Dataset entries
== Segment start ==
(** [drc_keep_requester_wait] keeps the invariant; the requester is the
    converting one exactly when it says so. *)
Lemma keep_requester_wait_ok f r b is_try :
  page_ok b -> is_inst (inst_id r) -> claimed_owner b <> OG_INVALID_ID8 -> pending b <> DRC_RES_PENDING_ACTION ->
  exists ret cc ir r' f' b', drc_keep_requester_wait f r b is_try = Ok (ret, cc, ir, r', f', b') /\ page_ok b' /\
    inst_id r' = inst_id r /\ claimed_owner b' = claimed_owner b /\ readonly_copies b' = readonly_copies b /\
    pending b' = pending b /\ mode b' = mode b /\ buf_page_id b' = buf_page_id b /\
    (cc = true -> ret = OG_SUCCESS /\ converting b' = r') /\
    (is_try = true -> cc = true -> claimed_owner b = inst_id r).
Proof.
  intros I Hr Ho Hp. pose proof (is_inst_ne _ Hr) as Hrn. unfold drc_keep_requester_wait.
  assert (forall r', is_inst (inst_id r') -> (inst_id (converting b) = OG_INVALID_ID8 -> convert_q b = []) ->
    page_ok (set_converting r' b)) as Hset.
  { intros r' Hr' Hq. pose proof (is_inst_ne _ Hr'). destruct I. split; cbn; auto with drc; done. }
  assert (forall q, Forall (fun r => is_inst (inst_id r)) q -> inst_id (converting b) <> OG_INVALID_ID8 ->
    page_ok (set_convert_q q b)) as Hq.
  { intros q Hq Hc. destruct I. split; cbn; auto; done. }
  destruct (Z.eqb_spec (inst_id (converting b)) OG_INVALID_ID8) as [Hc|Hc].
  { destruct is_try; cbn [andb]; [destruct (Z.eqb_spec (claimed_owner b) (inst_id r)); cbn [negb orb];
      [destruct (negb _)|]|]; rewrite ?(po_idle _ I Hc); cbn [q_count sequence_queue length Z.of_nat Z.eqb knl_panic mbind outcome_bind];
      eexists _, _, _, _, _, _; (split; [done|]); (split; [first [done | apply Hset; [done|apply I]]|]); split_and!; done. }
  destruct is_try; [eexists _, _, _, _, _, _; (split; [done|]); split_and!; done|].
  destruct (drc_check_new_req r b); [|eexists _, _, _, _, _, _; (split; [done|]); split_and!; done].
  destruct (drc_is_retry_request (converting b) r).
  { destruct (_ <=? _); eexists _, _, _, _, _, _; (split; [done|]); split_and!; try done. apply Hset; [done|apply I]. }
  cbn [q_count sequence_queue q_update q_enqueue].
  set (o := if 0 <? _ then _ else _).
  assert (o = Ok None \/ o = Ok (Some None) \/ exists q, o = Ok (Some (Some (f, q))) /\ Forall (fun r => is_inst (inst_id r)) q)
    as [->|[->|(q & -> & HFq)]]; cbn [mbind outcome_bind].
  { unfold o. destruct (0 <? _); [|by left].
    destruct (sq_update _ _ _) as [[q|]|] eqn:EU; cbn; [|by right; left|by left]. right; right. exists q. split; [done|].
    eapply sq_update_Forall; [apply I| |exact EU]. intros x x' _ _. cbn. destruct (_ =? _); [|done]. by intros [= <-]. }
  - destruct (f =? 0); eexists _, _, _, _, _, _; (split; [done|]); split_and!; try done.
    apply Hq; [|done]. apply Forall_app. split; [apply I|by constructor].
  - eexists _, _, _, _, _, _; (split; [done|]); split_and!; done.
  - eexists _, _, _, _, _, _; (split; [done|]); split_and!; try done. by apply Hq.
Qed.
== Segment end ==
* [Exercise directions]: Please give back the records exactly as written, beginning at the first line and including the line that holds "pending b' = pending" as the last.

* [Output of the task]:
(** [drc_keep_requester_wait] keeps the invariant; the requester is the
    converting one exactly when it says so. *)
Lemma keep_requester_wait_ok f r b is_try :
  page_ok b -> is_inst (inst_id r) -> claimed_owner b <> OG_INVALID_ID8 -> pending b <> DRC_RES_PENDING_ACTION ->
  exists ret cc ir r' f' b', drc_keep_requester_wait f r b is_try = Ok (ret, cc, ir, r', f', b') /\ page_ok b' /\
    inst_id r' = inst_id r /\ claimed_owner b' = claimed_owner b /\ readonly_copies b' = readonly_copies b /\
    pending b' = pending b /\ mode b' = mode b /\ buf_page_id b' = buf_page_id b /\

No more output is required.